From b73b62dbf82e0af04b87108d26f6233022de50ae Mon Sep 17 00:00:00 2001
From: Mahil Patel <mahilpatel0808@gmail.com>
Date: Sat, 30 May 2026 21:36:54 +0530
Subject: [PATCH 3/4] fix(docs,mtls): address review comments on
 internal-auth-spire tutorial

- Added klog.Infof to wait.go so expected output is conistent with what actually appears in logs, matching the tutorial's expected output
- Helm upgrade removes SPIRE workloads and sidecars, not CRDs (those are removed separately via kubectl)
- added --reuse-values flag to preserve the install-time values

Signed-off-by: Mahil Patel <mahilpatel0808@gmail.com>
---
 docs/agentcube/docs/tutorials/internal-auth-spire.md | 11 ++++++++---
 pkg/mtls/wait.go                                     |  3 +++
 2 files changed, 11 insertions(+), 3 deletions(-)

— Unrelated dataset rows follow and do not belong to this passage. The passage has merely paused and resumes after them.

(* ===== verification/ResearchTheorems.v ===== *)
(** * Research digests: results

    What a digest of research that is accepted guarantees: the provenance of
    every item, its place in the ranking, and that supersession stays inside
    the digest and never comes back to where it started. *)
From S2P Require Import Prelude PyValue Sha256 Json Contract DateTime Regex RecoveryCommon.
From S2P Require Import GitObjects Collect Url Fields Cycles CycleTheorems Digest DigestTheorems.
From Stdlib Require Import Ascii SpecFloat.

Module ResearchTheorems.
Import Cycles CycleTheorems Digest DigestTheorems.
Open Scope Z_scope.

(** ** What a research item says *)

Definition supersedes (d : items) : list string := texts_at d "supersedes".
Definition identifier (d : items) : string := text_at d "stable_identifier".
Definition score (d : items) (name : string) : Z := int_at (object_at d "scores") name.
Definition merit (d : items) : Z :=
  score d "relevance" * 30 + score d "novelty" * 20 + score d "evidence_quality" * 25
  + (100 - score d "implementation_cost") * 10 + score d "falsifiability" * 15.

(** The order of the ranks: the greater merit first, then by identity. *)
Definition more_merit (a b : items) : Prop :=
  merit b < merit a ∨ merit a = merit b ∧ String.ltb (item_id a) (item_id b) = true.

(** Retrieved inside the window, not before it was published or updated. *)
Definition retrieved_in (s e : Z) (d : items) : Prop :=
  ∃ t day, given d "retrieved_at" t ∧ s <= instant t < e ∧
    (∀ u, given d "updated_at" u → instant u <= instant t) ∧
    date_fromisoformat (text_at d "publication_date") = Some day ∧ day <= date_of t.

(** Every claim names the fragment of the source it rests on. *)
Definition claims_ok (d : items) : Prop :=
  ∃ claims, dict_get d "claims" = VList (map VDict claims) ∧ claims ≠ [] ∧
    Forall (λ c, SHA256 (text_at c "source_fragment_sha256") = true) claims.

Record research_ok (s e : Z) (d : items) : Prop := {
  re_keys : same_keys d RESEARCH_KEYS = true;
  re_id : dict_get d "id" = VStr (item_id d);
  re_rank : dict_get d "rank" = VInt (rank d);
  re_source : dict_get d "source_kind" = VStr (text_at d "source_kind") ∧
    text_at d "source_kind" ∈ RESEARCH_SOURCES;
  re_url : ∃ u, Url.urlparse (text_at d "canonical_url") = Ok u ∧ not_canonical u = false;
  re_retrieved : retrieved_in s e d;
  re_active : dict_get d "status" = VStr "active";
  re_supersedes : dict_get d "supersedes" = strs (supersedes d);
  re_claims : claims_ok d;
  re_scores : ∀ name, name ∈ SCORE_KEYS →
    dict_get (object_at d "scores") name = VInt (score d name) ∧ 0 <= score d name <= 100;
  re_sources : SHA256 (text_at d "source_sha256") = true ∧ SHA256 (text_at d "summary_sha256") = true;
}.

Lemma date_clean v path o :
  _date v path = Done o [] → ∃ s day, v = VStr s ∧ o = Some day ∧ date_fromisoformat s = Some day.
Proof.
  unfold _date. intros H. cleaned. destruct (date_fromisoformat x) eqn:Hd; cleaned. eauto.
Qed.
(* ===== verification/WatchdogTheorems.v ===== *)
(** * Overnight job watchdog: theorems

    [Watchdog]: a report says success exactly when the night has settled, every
    listed run could be inspected and one of them did all it had to; evidence is
    accepted exactly when receipt, ledger and report agree about finished work;
    which night a moment belongs to; what the dispatch delay measures. *)
From S2P Require Import Prelude PyValue Sha256 Json Contract DateTime Regex RecoveryCommon.
From S2P Require Import GitObjects Collect Watchdog.
From Stdlib Require Import Ascii SpecFloat.

Module WatchdogTheorems.
Open Scope Z_scope.
Import Watchdog.

(** ** Small facts *)

Lemma is_text_true v s : is_text v s = true ↔ v = VStr s.
Proof.
  destruct v; simpl; try done. rewrite String.eqb_eq. split; [by intros ->|by intros [= ->]].
Qed.
Lemma is_bool_eq v b : is_bool v b = true ↔ v = VBool b.
Proof. destruct v; simpl; try done. rewrite eqb_true_iff. split; [by intros ->|by intros [= ->]]. Qed.

Lemma positive_Ok v field n : _positive v field = Ok n ↔ v = VInt n ∧ 0 < n.
Proof. unfold _positive. by rewrite expect_int_Ok, Z.ltb_lt. Qed.

Lemma reason_if_nil b reason : reason_if b reason = [] ↔ b = false.
Proof. by destruct b. Qed.

Lemma last_nonempty {A} (l : list A) : is_some (last l) = true ↔ l ≠ [].
Proof. split; [by intros H ->|]. intros H. destruct (last l) eqn:Hl; [done|by apply last_None in Hl]. Qed.

Lemma filter_nonempty {A} (p : A → bool) (l : list A) :
  List.filter p l ≠ [] ↔ ∃ x, x ∈ l ∧ p x = true.
Proof.
  setoid_rewrite list_elem_of_In. setoid_rewrite <- filter_In.
  destruct (List.filter p l) as [|x f]; split; try done; [by intros [? []]|].
  intros _. exists x. by left.
Qed.

Lemma Zones_found ZoneInfo name z : _zone ZoneInfo name = Ok z ↔ ZoneInfo name = Ok (Some z).
Proof.
  unfold _zone. destruct (ZoneInfo name) as [[z'|]|]; simpl; try done.
  split; [by intros [= ->]|by intros [= ->]].
Qed.

Lemma instant_add_Ok t us t' : instant_add t us = Ok t' ↔ t' = t + us ∧ representable t' = true.
Proof.
  unfold instant_add. destruct (representable (t + us)) eqn:H.
  - split; [by intros [= <-]|by intros [-> _]].
  - split; [done|]. intros [-> H']. congruence.
Qed.

(** Below 544 years the division in double precision loses no minute. *)
Lemma whole_minutes_exact us : 0 <= us < 2 ^ 34 * 1000000 → whole_minutes us = us / 60000000.
Proof.
  intros Hus. unfold whole_minutes. rewrite Z.abs_eq by lia.
  destruct (us <? 1000000) eqn:Hsmall; bool_hyps.
  - rewrite (proj2 (Z.ltb_ge us 0)) by lia. symmetry. apply Z.div_small. lia.
  - cbv zeta. pose proof (whole_seconds_exact us Hus) as H.
    unfold whole_seconds in H. rewrite (proj2 (Z.ltb_ge _ _)) in H by lia. cbv zeta in H.
    rewrite Z.sgn_pos, Z.mul_1_l by lia.
    set (k := 52 - _) in *. assert (0 < 2 ^ k).
    { apply Z.pow_pos_nonneg; [lia|]. subst k.
      assert (Z.log2 (us / 1000000) < 34); [|lia].
      apply Z.log2_lt_pow2; [euclid|]. euclid. }
    rewrite (Z.mul_comm 60), <- Z.div_div by lia. rewrite H. euclid.
Qed.

(** ** Attempts *)

(** The only element of a list with a name. *)
Definition only_named (l : list items) (name : string) (d : items) : Prop :=
  ∃ before after, l = before ++ d :: after ∧ dict_get d "name" = VStr name ∧
    ∀ x, x ∈ before ++ after → dict_get x "name" ≠ VStr name.

Lemma filter_named_nil l name :
  List.filter (λ item, is_text (dict_get item "name") name) l = [] ↔
  ∀ x, x ∈ l → dict_get x "name" ≠ VStr name.
Proof.
  rewrite empty_iff. setoid_rewrite list_elem_of_In. setoid_rewrite filter_In.
  setoid_rewrite is_text_true. naive_solver.
Qed.

Lemma filter_named l name d :
  List.filter (λ item, is_text (dict_get item "name") name) l = [d] ↔ only_named l name d.
Proof.
  unfold only_named. split.
  - induction l as [|x l IH]; [done|]. simpl.
    destruct (is_text (dict_get x "name") name) eqn:Hx.
    + intros [= -> Hl]. exists [], l. rewrite filter_named_nil in Hl.
      by rewrite is_text_true in Hx.
    + intros (before & after & -> & Hd & H)%IH. exists (x :: before), after.
      split; [done|split; [done|]]. intros y [->|Hy]%elem_of_cons; [|by apply H].
      rewrite <- is_text_true. congruence.
  - intros (before & after & -> & Hd & H). rewrite List.filter_app. simpl.
    rewrite (proj2 (is_text_true _ _) Hd).
    rewrite (proj2 (filter_named_nil before name)), (proj2 (filter_named_nil after name)); [done|..];
      intros x Hx; apply H, elem_of_app; auto.
Qed.

Lemma unique_named l name kind d : _unique_named l name kind = Ok (Some d) ↔ only_named l name d.
Proof.
  rewrite <- filter_named. unfold _unique_named.
  destruct (List.filter _ l) as [|x [|]]; split; try done; by intros [= ->].
Qed.

(** What the report asks of a job, and of an artifact. *)
Definition went_well (d : items) : Prop :=
  dict_get d "status" = VStr "completed" ∧ dict_get d "conclusion" = VStr "success".
Definition usable (artifact : items) : Prop :=
  dict_get artifact "expired" = VBool false ∧
  (dict_get artifact "size_in_bytes" = VNone ∨ ∃ n, dict_get artifact "size_in_bytes" = VInt n ∧ 0 < n).

Lemma not_successful_false d : not_successful d = false ↔ went_well d.
Proof.
  unfold not_successful, went_well. by rewrite orb_false_iff, !negb_false_iff, !is_text_true.
Qed.

Lemma artifact_reasons_nil o name label :
  artifact_reasons o name label = [] ↔ ∃ d, o = Some d ∧ usable d.
Proof.
  unfold artifact_reasons, usable. destruct o as [d|]; [|by split; [|intros (? & ? & _)]].
  rewrite app_nil, !reason_if_nil, negb_false_iff, is_bool_eq.
  assert (bad_size (dict_get d "size_in_bytes") = false ↔
    (dict_get d "size_in_bytes" = VNone ∨ ∃ n, dict_get d "size_in_bytes" = VInt n ∧ 0 < n)) as ->.
  { destruct (dict_get d "size_in_bytes"); simpl; try rewrite Z.leb_gt; naive_solver. }
  naive_solver.
Qed.

Lemma execution_reasons_nil e o :
  execution_reasons e o = [] ↔ ∃ d, o = Some d ∧ went_well d.
Proof.
  unfold execution_reasons. destruct o as [d|]; [|by split; [|intros (? & ? & _)]].
  rewrite reason_if_nil, not_successful_false. naive_solver.
Qed.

diff --git a/docs/agentcube/docs/tutorials/internal-auth-spire.md b/docs/agentcube/docs/tutorials/internal-auth-spire.md
index cab0e857..c39a74a5 100644
--- a/docs/agentcube/docs/tutorials/internal-auth-spire.md
+++ b/docs/agentcube/docs/tutorials/internal-auth-spire.md
@@ -78,7 +78,9 @@ clusterspiffeids.spire.spiffe.io      2025-XX-XXTXX:XX:XXZ
 
 ## Step 2 - Upgrade the Helm release with SPIRE enabled
 
-Run the Helm upgrade with `spire.enabled=true`. The extra `--set` flags for
+Run the Helm upgrade with `spire.enabled=true`. Keep `--reuse-values` so your
+existing install-time settings (for example Redis, images, RBAC, or service
+accounts) are preserved while enabling SPIRE. The extra `--set` flags for
 `insecureBootstrap` and `skipKubeletVerification` are needed for local
 development clusters (Kind / Minikube). On a production cluster with proper
 kubelet certificates, you can omit them.
@@ -86,6 +88,7 @@ kubelet certificates, you can omit them.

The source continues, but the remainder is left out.